While a good ground cover can suppress small, young weeds, don’t expect it to magically eliminate established weeds. It’s better to remove large weeds or they will come back through.
Do not use too much material
Plant roots need oxygen to survive, and very deep ground cover can limit supply. Also , fungi can become a problem if the layer is too thick . Fungal mats can form, forcing back the water you are trying to conserve by applying ground cover. One inch of material is sufficient and more economical. Depending on the species, loose ground cover should be applied in layers 3 to 8 inches thick. Applying almost any type of mulch in layers that are too thick can lead to the same problems that occur when plants “vulcanize.” (We’ll talk about this later in our article).
Proper mulching in the garden: not too little material
If you don’t apply enough material, it won’t stop the weeds from pushing through. It won’t keep the soil nice and moist, and it won’t help you conserve water. Basically, it doesn’t do its job. Since mulch is organic, it will settle and look thin over time. That means it will decompose, enriching the soil and making it more fertile. It’s still hard at work improving your landscape, but when it’s thin, it won’t look as great. So don’t try to extend your hard-working ground cover another season. Plan to replace it every spring. You can also add an extra layer in the fall to keep it looking fresh all year.

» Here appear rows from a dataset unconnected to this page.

(* ===== verification/LockOwnRelease.v ===== *)
(** * Heavyweight locks: the steps of a release

    [LockRelease], [LockReleaseOwner] and [LockReassignOwner] as they call it, and the
    entries marked clear. *)
From stdpp Require Import list gmap functions relations.
From S2P Require Import Prelude LockModes LockTable LockInvariant LockOps LockRequests LockSleep Deadlock DeadlockVerdict LockSystem LockBackend LockFastPath LockLocal LockCounts LockSession LockOwn LockOwnViews LockOwnAcquire LockOwnWait.

(** A lock in a slot is one the fast path is for. *)
Lemma fastheld_eligible F t m : fastheld F t m = true -> EligibleForRelationFastPath (databaseId F) t m = true /\ weak_mode m.
Proof.
  intros ((E & Hdb)%fast_tag_spec & Hb)%andb_true_iff. apply fast_bit_spec in Hb as (Hm & _). split; [|done]. unfold EligibleForRelationFastPath. rewrite E. cbn. rewrite Z.eqb_refl. cbn.
  apply Z.eqb_neq in Hdb. rewrite Hdb. cbn. apply Z.ltb_lt. unfold weak_mode in Hm. unfold ShareUpdateExclusiveLock. lia.
Qed.

(** No slot in use: no lock. *)
Lemma fastheld_used F t m : fastheld F t m = true -> 0 < used_count F.
Proof.
  intros (_ & (Hm & f & Hf & _ & Hb)%fast_bit_spec)%andb_true_iff. unfold used_count. apply countb_pos. exists f. split; [done|]. apply elem_of_fast_slots in Hf. eapply bit_used; [lia|done|done].
Qed.

Section release.
Context (H : LOCKTAG -> Z) (allProcCount MaxBackends : Z) (vacuumFlags : Z -> Z) (U : list Z).
Notation part := (FastPathStrongLockHashPartition H).
Notation own x x' p := (own_step H MaxBackends vacuumFlags U x x' p).

(** Trying the slots first: what is left of them and where the lock is. *)
Lemma ungrant_fast F t m :
  fast_ok F -> EligibleForRelationFastPath (databaseId F) t m = true -> tag_ok t -> is_mode m ->
  exists F', FastPathUnGrantRelationLock F (locktag_field2 t) m = Ret (F', used_count F', fastheld F t m) /\ fast_ok F' /\ databaseId F' = databaseId F /\
    (forall t' m', fastheld F' t' m' = fastheld F t' m' && negb (bool_decide ((t', m') = (t, m)))).
Proof.
  intros HF Hel Ht Hm. destruct (eligible_tag F t m Hel Ht) as (Htag & Hm4). assert (weak_mode m) as Hw by (unfold weak_mode, is_mode in *; lia).
  destruct (FastPathUnGrantRelationLock_ok F (locktag_field2 t) m HF Hw) as (F' & E & HF' & Edb & Hr). exists F'. unfold fastheld at 1. rewrite Htag. split_and!; try done.
  intros t' m'. by apply fastheld_removed.
Qed.

(** The entry counts nothing any more and the lock is next to be released. *)
Lemma released_entry_ok s F F' b b' p t m l l' :
  proc_ok H s F b p -> plain (at_point b) = true -> quiet b -> LocalHash b !! (t, m) = Some l -> 0 < nLocks l -> holds s t p m = true -> fastheld F t m = false ->
  fast_ok F' -> used_count F' <= FastPathLocalUseCount b' -> databaseId F' = databaseId F -> (forall t' m', fastheld F' t' m' = fastheld F t' m') ->
  locals_ok b' -> LocalHash b' = <[(t, m) := l']> (LocalHash b) -> same_flags l l' -> nLocks l' = 0 ->
  lockAwaited b' = None -> StrongLockInProgress b' = None -> releaseMask b' = releaseMask b -> proc_ok H s F' (with_point b' (AtRelease (t, m))) p.
Proof.
  intros P Hpl Q Hl Hn Hh Hf HF Hu Edb Hfs ok' HL (S1 & S2) Hz R3 R2 R5. destruct Q as (Q1 & Q2 & Q3). pose proof (pk_view _ _ _ _ _ P t m) as V.
  apply (proc_focus H s F b p s F' _ t m); try done.
  - intros k _. by apply plain_no_release.
  - intros k Hne. unfold releasing, removing. cbn. by rewrite bool_decide_eq_false_2.
  - exact (locals_with_point b' _ ok').
  - intros t' m' Hne. unfold alone, granted_asleep. cbn. rewrite R2, R3, R5, Q1, Q2, Hfs. split_and!; try done. apply same_entry_lookup. cbn. by rewrite HL, lookup_insert_ne.
  - destruct V as [V1 V2 V3 V4 V5 V6 V7 V8]. cbn in V1, V4, V5. unfold nlocks_of, shared_of, strong_of in V4, V5. rewrite Hl in V1, V4, V5.
    constructor; cbn; unfold nlocks_of, shared_of, strong_of, granted_asleep, releasing, removing; cbn; rewrite ?HL, ?lookup_insert_eq, ?R2, ?R3, ?R5, ?Q3, ?Z.bits_0, ?Hfs, ?Hf, ?Hh, ?Hz, ?S1, ?S2; cbn; try done.
    + by rewrite (bool_decide_eq_false_2 (None = _)), bool_decide_eq_true_2 by done.
    + intros _. destruct (ll_shared l) eqn:E; [done|]. apply V4. apply Z.ltb_lt in Hn. by rewrite Hn.
    + intros E. rewrite (bool_decide_eq_true_2 ((t, m) = _)) by done. split; [by apply V5|]. by rewrite orb_true_r.
  - unfold wait_ok. cbn. rewrite R3. pose proof (pk_wait _ _ _ _ _ P) as W. unfold wait_ok in W. by rewrite Q1 in W.
  - cbn. split; [by unfold quiet, unmarked; cbn; rewrite R2, R3, R5|]. split; [|done]. unfold entry_empty, nlocks_of. cbn. rewrite HL, lookup_insert_eq. eauto.
Qed.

Don’t make mulch volcanoes around trees.
While it’s a good idea to put mulch around trees, don’t pile it on the trunk of the tree. This is because it can cause the tree’s root collar to stay too moist and rot. It can also allow insects to bore into the trunk and weaken it. A little space should be left between the ground cover and the trunk of the tree. Also, do not mound ground cover directly against other plants such as shrubs and perennials. Make sure there is at least a few inches of space between their trunks and the material.
Avoid colored material
If you use bagged mulch, read the label because some products contain natural dyes, while others may be sprayed-on dyes that are full of toxins that are harmful to pets and children. They can seep into the soil and destroy beneficial microbes. Instead, use composted leaves, which look more natural and improve the soil. Leaf litter also provides overwintering habitat for butterflies and other beneficial insects. It is a natural, renewable resource that people bag up and throw away, then use wood mulch to cover the same beds! For you to mulch properly in the garden, be more calm: nature knows what it is doing.
Put on ground cover when sowing seeds.
When sowing new seeds is generally recommended to sprinkle a thin layer of ground cover over it, and with a purpose: it should retain moisture so that the seeds do not dry out.